[Data extracted from a collection]
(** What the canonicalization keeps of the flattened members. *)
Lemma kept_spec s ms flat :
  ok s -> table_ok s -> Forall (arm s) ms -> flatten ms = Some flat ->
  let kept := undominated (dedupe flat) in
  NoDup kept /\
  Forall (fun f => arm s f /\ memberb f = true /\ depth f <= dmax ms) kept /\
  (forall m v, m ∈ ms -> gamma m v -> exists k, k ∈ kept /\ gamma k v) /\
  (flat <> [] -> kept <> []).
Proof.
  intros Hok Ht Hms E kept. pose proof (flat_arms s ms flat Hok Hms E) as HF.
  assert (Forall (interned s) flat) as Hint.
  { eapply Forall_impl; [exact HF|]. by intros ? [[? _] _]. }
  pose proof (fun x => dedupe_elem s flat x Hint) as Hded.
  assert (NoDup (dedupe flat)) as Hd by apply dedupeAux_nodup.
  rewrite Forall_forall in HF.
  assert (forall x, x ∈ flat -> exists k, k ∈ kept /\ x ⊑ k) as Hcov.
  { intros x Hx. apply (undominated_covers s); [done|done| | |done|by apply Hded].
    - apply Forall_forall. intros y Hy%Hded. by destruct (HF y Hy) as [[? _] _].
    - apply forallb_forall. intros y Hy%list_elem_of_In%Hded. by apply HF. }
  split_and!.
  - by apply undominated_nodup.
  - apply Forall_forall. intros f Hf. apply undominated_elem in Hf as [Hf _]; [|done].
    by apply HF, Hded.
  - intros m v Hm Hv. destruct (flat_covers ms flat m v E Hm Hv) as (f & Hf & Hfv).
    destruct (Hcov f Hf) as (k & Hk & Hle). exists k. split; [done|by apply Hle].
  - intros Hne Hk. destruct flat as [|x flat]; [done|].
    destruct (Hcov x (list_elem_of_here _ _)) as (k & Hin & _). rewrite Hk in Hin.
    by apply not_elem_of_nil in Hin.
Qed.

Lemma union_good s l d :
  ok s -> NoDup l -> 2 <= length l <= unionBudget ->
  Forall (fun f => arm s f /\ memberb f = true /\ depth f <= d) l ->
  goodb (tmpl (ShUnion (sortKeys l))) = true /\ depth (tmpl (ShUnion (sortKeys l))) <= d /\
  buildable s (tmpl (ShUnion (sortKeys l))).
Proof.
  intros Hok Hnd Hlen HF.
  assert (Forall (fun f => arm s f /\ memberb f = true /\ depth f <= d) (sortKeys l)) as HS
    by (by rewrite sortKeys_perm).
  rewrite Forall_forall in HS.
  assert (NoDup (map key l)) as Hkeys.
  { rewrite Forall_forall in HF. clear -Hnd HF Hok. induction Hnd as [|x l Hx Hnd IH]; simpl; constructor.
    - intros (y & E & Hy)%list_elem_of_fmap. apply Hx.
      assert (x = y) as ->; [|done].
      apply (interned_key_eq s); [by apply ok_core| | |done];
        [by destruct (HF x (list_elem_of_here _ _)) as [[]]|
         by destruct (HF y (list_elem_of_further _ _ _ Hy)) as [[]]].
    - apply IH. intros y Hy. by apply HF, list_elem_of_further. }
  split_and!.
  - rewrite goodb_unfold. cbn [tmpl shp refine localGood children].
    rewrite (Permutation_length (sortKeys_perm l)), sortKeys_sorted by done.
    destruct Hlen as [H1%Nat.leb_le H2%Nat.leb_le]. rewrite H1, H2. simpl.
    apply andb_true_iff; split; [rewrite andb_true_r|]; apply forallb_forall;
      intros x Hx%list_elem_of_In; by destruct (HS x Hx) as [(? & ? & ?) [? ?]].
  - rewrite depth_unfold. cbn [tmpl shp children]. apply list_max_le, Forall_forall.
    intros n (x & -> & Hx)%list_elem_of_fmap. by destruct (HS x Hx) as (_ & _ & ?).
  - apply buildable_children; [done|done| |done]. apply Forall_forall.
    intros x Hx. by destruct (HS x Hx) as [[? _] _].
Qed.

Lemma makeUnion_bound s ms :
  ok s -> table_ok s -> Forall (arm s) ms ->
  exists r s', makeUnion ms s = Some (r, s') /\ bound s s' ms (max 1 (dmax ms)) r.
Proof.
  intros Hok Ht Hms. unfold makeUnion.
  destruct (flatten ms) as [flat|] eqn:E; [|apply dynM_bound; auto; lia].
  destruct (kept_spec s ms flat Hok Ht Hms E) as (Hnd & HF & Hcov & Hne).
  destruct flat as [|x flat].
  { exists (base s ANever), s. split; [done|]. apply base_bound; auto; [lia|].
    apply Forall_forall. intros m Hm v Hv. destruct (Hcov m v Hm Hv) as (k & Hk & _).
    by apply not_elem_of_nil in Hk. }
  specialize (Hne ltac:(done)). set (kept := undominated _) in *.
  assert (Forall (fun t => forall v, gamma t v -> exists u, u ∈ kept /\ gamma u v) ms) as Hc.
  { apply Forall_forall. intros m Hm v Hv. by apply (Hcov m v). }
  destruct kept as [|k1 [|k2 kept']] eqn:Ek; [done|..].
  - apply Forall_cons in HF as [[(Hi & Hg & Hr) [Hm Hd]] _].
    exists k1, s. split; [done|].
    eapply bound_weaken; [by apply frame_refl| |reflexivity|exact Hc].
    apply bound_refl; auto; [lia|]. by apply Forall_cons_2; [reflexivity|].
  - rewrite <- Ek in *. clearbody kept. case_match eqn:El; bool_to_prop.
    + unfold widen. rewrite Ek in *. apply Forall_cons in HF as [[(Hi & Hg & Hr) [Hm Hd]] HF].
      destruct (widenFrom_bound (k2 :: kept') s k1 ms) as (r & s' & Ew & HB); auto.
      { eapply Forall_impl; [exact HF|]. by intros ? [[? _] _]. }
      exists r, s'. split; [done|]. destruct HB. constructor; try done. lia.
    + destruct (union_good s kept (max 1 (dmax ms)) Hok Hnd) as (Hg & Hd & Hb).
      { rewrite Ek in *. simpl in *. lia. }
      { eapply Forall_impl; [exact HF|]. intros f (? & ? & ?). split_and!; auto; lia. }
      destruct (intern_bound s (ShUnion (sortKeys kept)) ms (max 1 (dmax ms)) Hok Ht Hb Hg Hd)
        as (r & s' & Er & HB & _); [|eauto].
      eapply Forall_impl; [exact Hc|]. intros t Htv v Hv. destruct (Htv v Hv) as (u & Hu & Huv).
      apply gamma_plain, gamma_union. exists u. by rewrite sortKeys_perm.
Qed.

WHAT YOU NEED TO DO: Within the records, the lines containing the string "eapply" are to be counted and their number given without comment.

FINISHED TASK: 5